Why is the decimal representation of $\frac17$ "cyclical"?

For a prime p, the length of the repeating block of $\frac{1}{p}$ is the least positive integer k for which $p|(10^k-1)$. As in mau's answer, $k|(p-1)$, so $k\leq p-1$. When $k=p-1$, then $\frac{1}{p}$ and its multiples behave as discussed in the question.

Of the first 100 primes, this is true for 7, 17, 19, 23, 29, 47, 59, 61, 97, 109, 113, 131, 149, 167, 179, 181, 193, 223, 229, 233, 257, 263, 269, 313, 337, 367, 379, 383, 389, 419, 433, 461, 487, 491, 499, 503, 509, 541 (sequence A001913 in OEIS).

(List generated in Mathematica using Select[Table[Prime[n], {n, 1, 100}], # - 1 == Length[RealDigits[1/#][[1]][[1]]]&].)


It works with 1/19 = 0.(052631578947368421) too, while n/13 has two cycles: 1/13 = 0.(076923), 2/13 = 0.(153846), 3/13 = 0.(230769), 4/13 = 0.(307692), 5/13 = 0.(384615), and so on.

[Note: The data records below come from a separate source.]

(* ===== verification/FsBlocks.v ===== *)
(** * The block allocator of [fs.c]: specification of [balloc] and [bfree]

    [used] reads the free map out of the blocks; [balloc] returns a block that
    was free, marks it and zeroes it, [bfree] gives a used block back, and
    neither touches any other block.  The free map never hands out a block of
    the metadata area. *)

From S2P Require Import Prelude Sleeplock Bio Log LogSpec BlockStore Fs.

(** ** Bits of the map *)

Lemma map_used_bit d bi : map_used d bi = Z.testbit (map_byte d bi) (bi mod 8).
Proof.
  unfold map_used, map_mask. rewrite land_bit_eq by (apply Z.mod_pos_bound; lia). apply negb_involutive.
Qed.

Lemma byte_of_bits z : (forall k, 8 <= k -> Z.testbit z k = false) -> is_byte z.
Proof.
  intros H. assert (z = z mod 2 ^ 8) as ->; [|apply Z.mod_pos_bound; lia].
  rewrite <- Z.land_ones by lia. apply Z.bits_inj'. intros n Hn. rewrite Z.land_spec.
  destruct (Z_lt_le_dec n 8).
  - by rewrite Z.ones_spec_low, andb_true_r by lia.
  - by rewrite H.
Qed.
Lemma byte_bits z k : is_byte z -> 8 <= k -> Z.testbit z k = false.
Proof.
  intros Hz Hk. unfold is_byte in Hz. replace z with (z mod 2 ^ 8) by (apply Z.mod_small; lia).
  apply Z.mod_pow2_bits_high. lia.
Qed.
Lemma byte_lor x k : is_byte x -> 0 <= k < 8 -> is_byte (Z.lor x (Z.shiftl 1 k)).
Proof.
  intros Hx Hk. apply byte_of_bits. intros n Hn.
  rewrite Z.lor_spec, (byte_bits x), Z.shiftl_1_l, Z.pow2_bits_false by (done || lia). done.
Qed.
Lemma byte_ldiff x k : is_byte x -> is_byte (Z.ldiff x (Z.shiftl 1 k)).
Proof. intros Hx. apply byte_of_bits. intros n Hn. by rewrite Z.ldiff_spec, (byte_bits x). Qed.

Lemma nth_splice1 (d : block) i j y : (i < length d)%nat ->
  nth j (splice i [y] d) 0 = if decide (j = i) then y else nth j d 0.
Proof.
  intros Hi. rewrite !nth_lookup. destruct (decide (j = i)) as [->|Hj].
  - rewrite splice_lookup_in by (simpl; lia). by rewrite Nat.sub_diag.
  - rewrite splice_lookup_out by (simpl; lia). done.
Qed.

Lemma map_index bi : 0 <= bi < BPB -> (Z.to_nat (bi / 8) < BSIZE)%nat /\ 0 <= bi mod 8 < 8.
Proof.
  intros Hbi. split; [|apply Z.mod_pos_bound; lia].
  assert (0 <= bi / 8 < 512) by (split; [apply Z.div_pos|apply Z.div_lt_upper_bound]; unfold BPB, BLK, BSIZE in *; lia).
  unfold BSIZE. lia.
Qed.

Section map_bits.
Context (d : block) (bi : Z).
Hypothesis (Hl : length d = BSIZE) (Hbi : 0 <= bi < BPB).

(** A bit changed by an update of its byte with [f]. *)
Lemma map_used_update f b' : 0 <= b' < BPB ->
  (forall k, 0 <= k -> k <> bi mod 8 -> Z.testbit (f (map_byte d bi)) k = Z.testbit (map_byte d bi) k) ->
  map_used (splice (Z.to_nat (bi / 8)) [f (map_byte d bi)] d) b' =
    if decide (b' = bi) then Z.testbit (f (map_byte d bi)) (bi mod 8) else map_used d b'.
Proof.
  intros Hb' Hf. destruct (map_index bi Hbi) as [Hi Hm]. rewrite !map_used_bit. unfold map_byte at 1.
  rewrite nth_splice1 by (rewrite Hl; done).
  pose proof (Z.div_mod b' 8). pose proof (Z.div_mod bi 8). pose proof (Z.mod_pos_bound b' 8).
  assert (0 <= b' / 8) by (apply Z.div_pos; lia). assert (0 <= bi / 8) by (apply Z.div_pos; lia).
  destruct (decide (b' = bi)) as [->|Hne]; [by rewrite decide_True|].
  case_decide as E; [|done].
  assert (b' / 8 = bi / 8) as E' by lia. rewrite Hf by lia. unfold map_byte. by rewrite E'.
Qed.
Lemma map_used_set b' : 0 <= b' < BPB ->
  map_used (splice (Z.to_nat (bi / 8)) [Z.lor (map_byte d bi) (map_mask bi)] d) b' =
    if decide (b' = bi) then true else map_used d b'.
Proof.
  intros Hb'. destruct (map_index bi Hbi) as [_ Hm].
  rewrite (map_used_update (fun x => Z.lor x (map_mask bi))) by
    (done || (intros k Hk Hne; unfold map_mask; rewrite Z.lor_spec, Z.shiftl_1_l, Z.pow2_bits_eqb by lia;
      rewrite (proj2 (Z.eqb_neq _ _)) by done; apply orb_false_r)).
  case_decide; [|done]. unfold map_mask. rewrite Z.lor_spec, Z.shiftl_1_l, Z.pow2_bits_true by lia.
  apply orb_true_r.
Qed.
Lemma map_used_clear b' : 0 <= b' < BPB ->
  map_used (splice (Z.to_nat (bi / 8)) [Z.ldiff (map_byte d bi) (map_mask bi)] d) b' =
    if decide (b' = bi) then false else map_used d b'.
Proof.
  intros Hb'. destruct (map_index bi Hbi) as [_ Hm].
  rewrite (map_used_update (fun x => Z.ldiff x (map_mask bi))) by
    (done || (intros k Hk Hne; unfold map_mask; rewrite Z.ldiff_spec, Z.shiftl_1_l, Z.pow2_bits_eqb by lia;
      rewrite (proj2 (Z.eqb_neq _ _)) by done; apply andb_true_r)).
  case_decide; [|done]. unfold map_mask. rewrite Z.ldiff_spec, Z.shiftl_1_l, Z.pow2_bits_true by lia.
  apply andb_false_r.
Qed.
End map_bits.

(** The first clear bit, in range. *)
Lemma scan_map_spec d b size n : forall bi, 0 <= bi -> 0 <= b -> b + BPB < 2 ^ 32 ->
  match scan_map d b size bi n with
  | Some r => bi <= r < BPB /\ b + r < size /\ map_used d r = false /\
              (forall k, bi <= k < r -> map_used d k = true)
  | None => forall k, bi <= k < bi + Z.of_nat n -> k < BPB -> b + k < size -> map_used d k = true
  end.
Proof.
  induction n as [|n IH]; intros bi Hbi Hb Hlt; cbn [scan_map]; [intros k; lia|].
  destruct (Z.ltb_spec bi BPB); cbn [andb]; [|intros k; lia].
  rewrite u32_id by lia. destruct (Z.ltb_spec (b + bi) size); [|intros k; lia].
  destruct (map_used d bi) eqn:E.
  - specialize (IH (bi + 1) ltac:(lia) Hb Hlt). destruct (scan_map d b size (bi + 1) n) as [r|].
    + destruct IH as (? & ? & ? & HI). split_and!; try done; try lia.
      intros k Hk. destruct (Z.eq_dec k bi) as [->|]; [done|apply HI; lia].
    + intros k Hk ? ?. destruct (Z.eq_dec k bi) as [->|]; [done|apply IH; lia].
  - split_and!; try done; try lia.
Qed.

(** ** The layout of the disk *)

(** The first block after the free map: everything below is metadata. *)
Definition meta_end (sb : superblock) : Z := sb_bmapstart sb + (sb_size sb - 1) / BPB + 1.
Definition is_map (sb : superblock) (b : Z) : Prop := sb_bmapstart sb <= b < meta_end sb.

Record layout (sb : superblock) : Prop := mk_layout {
  ly_size : 0 < sb_size sb < 2 ^ 30;
  ly_inodestart : 2 <= sb_inodestart sb;
  ly_ninodes : 0 < sb_ninodes sb;
  ly_inodes : sb_inodestart sb + (sb_ninodes sb - 1) / IPB < sb_bmapstart sb;
  ly_map : meta_end sb <= sb_size sb
}.

(** Is block [b] marked in the free map? *)
Definition used (v : tview) (sb : superblock) (b : Z) : bool :=
  match tv_blk v !! BBLOCK b sb with
  | Some d => map_used d (b mod BPB)
  | None => true
  end.
Definition free_blocks (v : tview) (sb : superblock) : gset Z :=
  filter (fun b => used v sb b = false) (list_to_set (seqZ 0 (sb_size sb))).

Record fs_inv (v : tview) (sb : superblock) : Prop := mk_fs_inv {
  fi_layout : layout sb;
  fi_dom : forall b, sb_inodestart sb <= b < sb_size sb -> is_Some (tv_blk v !! b);
  fi_home : forall b, sb_inodestart sb <= b < sb_size sb -> b ∈ tv_home v;
  fi_sb : exists d, tv_blk v !! 1 = Some d /\ dec_sb d = sb;
  fi_meta : forall b, 0 <= b < meta_end sb -> used v sb b = true
}.

Section geometry.
Context (sb : superblock).
Hypothesis L : layout sb.

Lemma bblock_eq b : 0 <= b < sb_size sb -> BBLOCK b sb = b / BPB + sb_bmapstart sb.
Proof.
  intros Hb. destruct L. unfold BBLOCK. apply u32_id.
  assert (0 <= b / BPB) by (apply Z.div_pos; unfold BPB, BLK, BSIZE; lia).
  assert (b / BPB <= b) by (apply Z.div_le_upper_bound; unfold BPB, BLK, BSIZE; lia).
  unfold meta_end in *. assert (0 <= (sb_size sb - 1) / BPB) by (apply Z.div_pos; unfold BPB, BLK, BSIZE; lia).
  assert (0 <= (sb_ninodes sb - 1) / IPB) by (apply Z.div_pos; unfold IPB; lia). lia.
Qed.
Lemma bblock_map b : 0 <= b < sb_size sb -> is_map sb (BBLOCK b sb).
Proof.
  intros Hb. rewrite bblock_eq by done. unfold is_map, meta_end.
  assert (0 <= b / BPB) by (apply Z.div_pos; unfold BPB, BLK, BSIZE; lia).
  assert (b / BPB <= (sb_size sb - 1) / BPB) by (apply Z.div_le_mono; unfold BPB, BLK, BSIZE; lia). lia.
Qed.
Lemma map_range b : is_map sb b -> sb_inodestart sb <= b < sb_size sb /\ 2 <= b < meta_end sb.
Proof.
  destruct L. unfold is_map, meta_end in *.
  assert (0 <= (sb_ninodes sb - 1) / IPB) by (apply Z.div_pos; unfold IPB; lia). lia.
Qed.
Lemma iblock_eq i : 0 <= i < sb_ninodes sb ->
  IBLOCK i sb = i / IPB + sb_inodestart sb /\ sb_inodestart sb <= IBLOCK i sb < sb_bmapstart sb.
Proof.
  intros Hi. destruct L. unfold meta_end in *.
  assert (0 <= i / IPB) by (apply Z.div_pos; unfold IPB; lia).
  assert (i / IPB <= (sb_ninodes sb - 1) / IPB) by (apply Z.div_le_mono; unfold IPB; lia).
  assert (0 <= (sb_size sb - 1) / BPB) by (apply Z.div_pos; unfold BPB, BLK, BSIZE; lia).
  unfold IBLOCK. rewrite u32_id by lia. lia.
Qed.
Lemma meta_pos : 2 <= sb_inodestart sb < meta_end sb.
Proof.
  destruct L. unfold meta_end in *.
  assert (0 <= (sb_size sb - 1) / BPB) by (apply Z.div_pos; unfold BPB, BLK, BSIZE; lia).
  assert (0 <= (sb_ninodes sb - 1) / IPB) by (apply Z.div_pos; unfold IPB; lia). lia.
Qed.
End geometry.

That a cycle must appear when you have a prime number p different from the base in which we work (so in base 10 different from 2 and 5) is clear: if you perform the long division 1/p, sooner or later partial quotients must be repeated, and from that point on the quotients repeat themselves. The length of the cycle must be a divisor of p-1: it may be short (think at 1/11 = 0.(09) ) or have the maximum possible lenght like the cases of 7 and 19.

Wikipedia has an article on Cyclic numbers, and some other example is also here; unfortunately no sufficient rule is given for a number to have its inverse cyclical.